The peripheral venous blood sample (5 mL) from each subjects were taken from fasting in the morning using the Ethylene diamine tetraacetic acid (EDTA) tube, and stored at − 20 °C refrigerator for further experiment. The GoldMag-Mini Whole Blood Genomic DNA Purification Kit (GoldMag. Co. Ltd., Xi’an, China) was used to extract genomic DNA, including blood lysis, adding GoldMag® gold magnetic particles to bind DNA, magnetic separation, washing, elution, magnetic separation to obtain DNA. In order to determine the concentration and purity of the extracted DNA, we use a spectrophotometer (Nanodrop 2000, Thermo Fisher Scientific, Waltham, MA, USA). If the ratio of OD260/OD280 ratios is about 1.8, the extracted DNA is qualified.

SNP selection and genotyping

We randomly selected the six SNPs (rs11568737, rs28777 and rs183671 in the SLC45A2 gene and rs1042602, rs1393350 and rs1126809 in the TYR gene) based on previously published genes related to pigmentation [18, 21, 28, 36,37,38,39,40]. The online software Agena Bioscience Assay Design Suite Version 2.0 (https://agenacx.com/online-tools/) was used to design the primers sequence (Table 2).

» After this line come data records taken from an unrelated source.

(** [request]: what is sent, and the client that waits for the response. *)
Definition pull_request (p : pull_info) : bulk_pull * bulk_pull_client :=
  (BulkPull (message_new mt_bulk_pull) (pull_account p) (pull_end p), PullClient p (pull_head p) 0).

(** How many bytes are read after the byte of the type; a version-2 send is read
    as if it were a send. *)
Definition block_size (type_a : Z) : option nat :=
  match block_type_of_code type_a with
  | Some send | Some send_v2 => Some send_block_size
  | Some receive => Some receive_block_size
  | Some open => Some open_block_size
  | Some change => Some change_block_size
  | _ => None
  end.

Section Pulling.
(** Whether the connection was told to stop, as of the number of blocks received. *)
Context (pending_stop hard_stop : nat -> bool).

(** A block is handed to the block processor twice. *)
Definition received_block (b : block) (c : bulk_pull_client) : M bootstrap_attempt bulk_pull_client :=
  let c := if hash b =? expected c then PullClient (pc_pull c) (previous b) (pc_blocks c) else c in
  st_put (add_block b) ;;;
  st_put count_block ;;;
  st_put (add_block b) ;;;
  st_ret (PullClient (pc_pull c) (expected c) (S (pc_blocks c))).

Fixpoint receive_blocks (fuel : nat) (c : bulk_pull_client) (s : list byte) : M bootstrap_attempt bulk_pull_client :=
  match fuel with
  | O => st_fault Out_of_fuel
  | S fuel =>
      match read_le 1 s with
      | Got type_a rest =>
          match block_size type_a with
          | Some n =>
              match read n rest with
              | Got bytes rest =>
                  match deserialize_block (le_split 1 type_a ++ bytes) with
                  | Got b _ =>
                      c <- received_block b c;;
                      if negb (hard_stop (pc_blocks c)) then receive_blocks fuel c rest else st_ret c
                  | Short => st_ret c
                  | Rd_fault f => st_fault f
                  end
              | Short => st_ret c
              | Rd_fault f => st_fault f
              end
          | None =>
              if (type_a =? block_type_code not_a_block) && negb (pending_stop (pc_blocks c)) && (expected c =? pull_end (pc_pull c))
              then st_put pool_connection ;;; st_ret c
              else st_ret c
          end
      | Short => st_ret c
      | Rd_fault f => st_fault f
      end
  end.

(** The destructor. *)
Definition pull_client_end (c : bulk_pull_client) : M bootstrap_attempt unit :=
  st_put (set_pulling (fun n => n - 1)) ;;;
  if negb (expected c =? pull_end (pc_pull c))
  then requeue_pull (pull_info_new (pull_account (pc_pull c)) (expected c) (pull_end (pc_pull c)))
  else st_ret tt.

(** The life of a client whose connection yields [s]. *)
Definition pull_client_run (fuel : nat) (p : pull_info) (s : list byte) : M bootstrap_attempt unit :=
  c <- receive_blocks fuel (snd (pull_request p)) s;;
  pull_client_end c.
End Pulling.
Lemma send_next_run j x rest c :
  response_session j x = Ok rest ->
  exists bytes w rest' k, send_next s x c = Ok (tt, write_bytes_to bytes w c)
  /\ writes w rest' k /\ bytes ++ rest' = rest /\ (k <= j)%nat.
Proof.
  destruct j as [|j]; [done|]. cbn [response_session]. unfold send_next. destruct (response_next s x) as [bytes [x'|]].
  - destruct (response_session j x') as [rest'|] eqn:Hr; [|done]. intros [= <-].
    exists bytes, (Writing_more x'), rest', (S j). split_and!; [done|by exists j|done|done].
  - intros [= <-]. exists bytes, Writing_end, [], 1%nat. split_and!; [done|done|by rewrite app_nil_r|lia].
Qed.

Lemma run_next_ask r q c :
  answered r -> requests c = Some r :: q ->
  exists bytes w rest k, run_next s now fuel c = Ok (tt, write_bytes_to bytes w (set_requests (fun _ => None :: q) c))
  /\ writes w rest k /\ bytes ++ rest = answer_bytes r /\ (k <= fuel)%nat.
Proof.
  intros Ha Hq. destruct (answered_starts r Ha) as (x & Hx & Hs). unfold run_next.
  erewrite st_bind_ok by reflexivity. rewrite Hq. erewrite st_bind_ok by (unfold st_run; rewrite Hx; reflexivity).
  cbv beta iota. erewrite st_bind_ok by reflexivity. by apply send_next_run.
Qed.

The Agena MassARRAY platform (Agena Bioscience, San Diego, CA, USA) was used to genotype the six SNPs from 795 samples, according to the manufacturer’s instructions, including DNA sample preparation; polymerase chain reaction (PCR) amplification (95 °C pre-denaturation 2 min; 45 cycles (95 °C denaturation 30s, 56 °C annealing 30s, 72 °C extension 60s); 72 °C extension 5 min; 4 °C storage); shrimp alkaline phosphatase purification; Unique base extension primer (UEP) reaction; resin purification; spotting and mass spectrometry. Genotyping results data management and analysis using the Agena Bioscience TYPER software (version 4.0).

Statistical analysis

We used the Microsoft Excel (Microsoft Corp., Redmond, WA, USA) and Statistical Package for the Social Sciences (SPSS) version 25 (SPSS, Chicago, IL) to perform statistical analysis. The Chi-square test was used to evaluate whether each SNP was consistent with Hardy-Weinberg Equilibrium (HWE), and compare whether there are significant differences in the frequency distribution of genotypes among different ethnic groups. The relationship between SNP genetic diversity and environmental variables was analyzed using Spearman correlation analysis. All statistical analyses were two sided and the P < 0.05 was considered as statistically significant.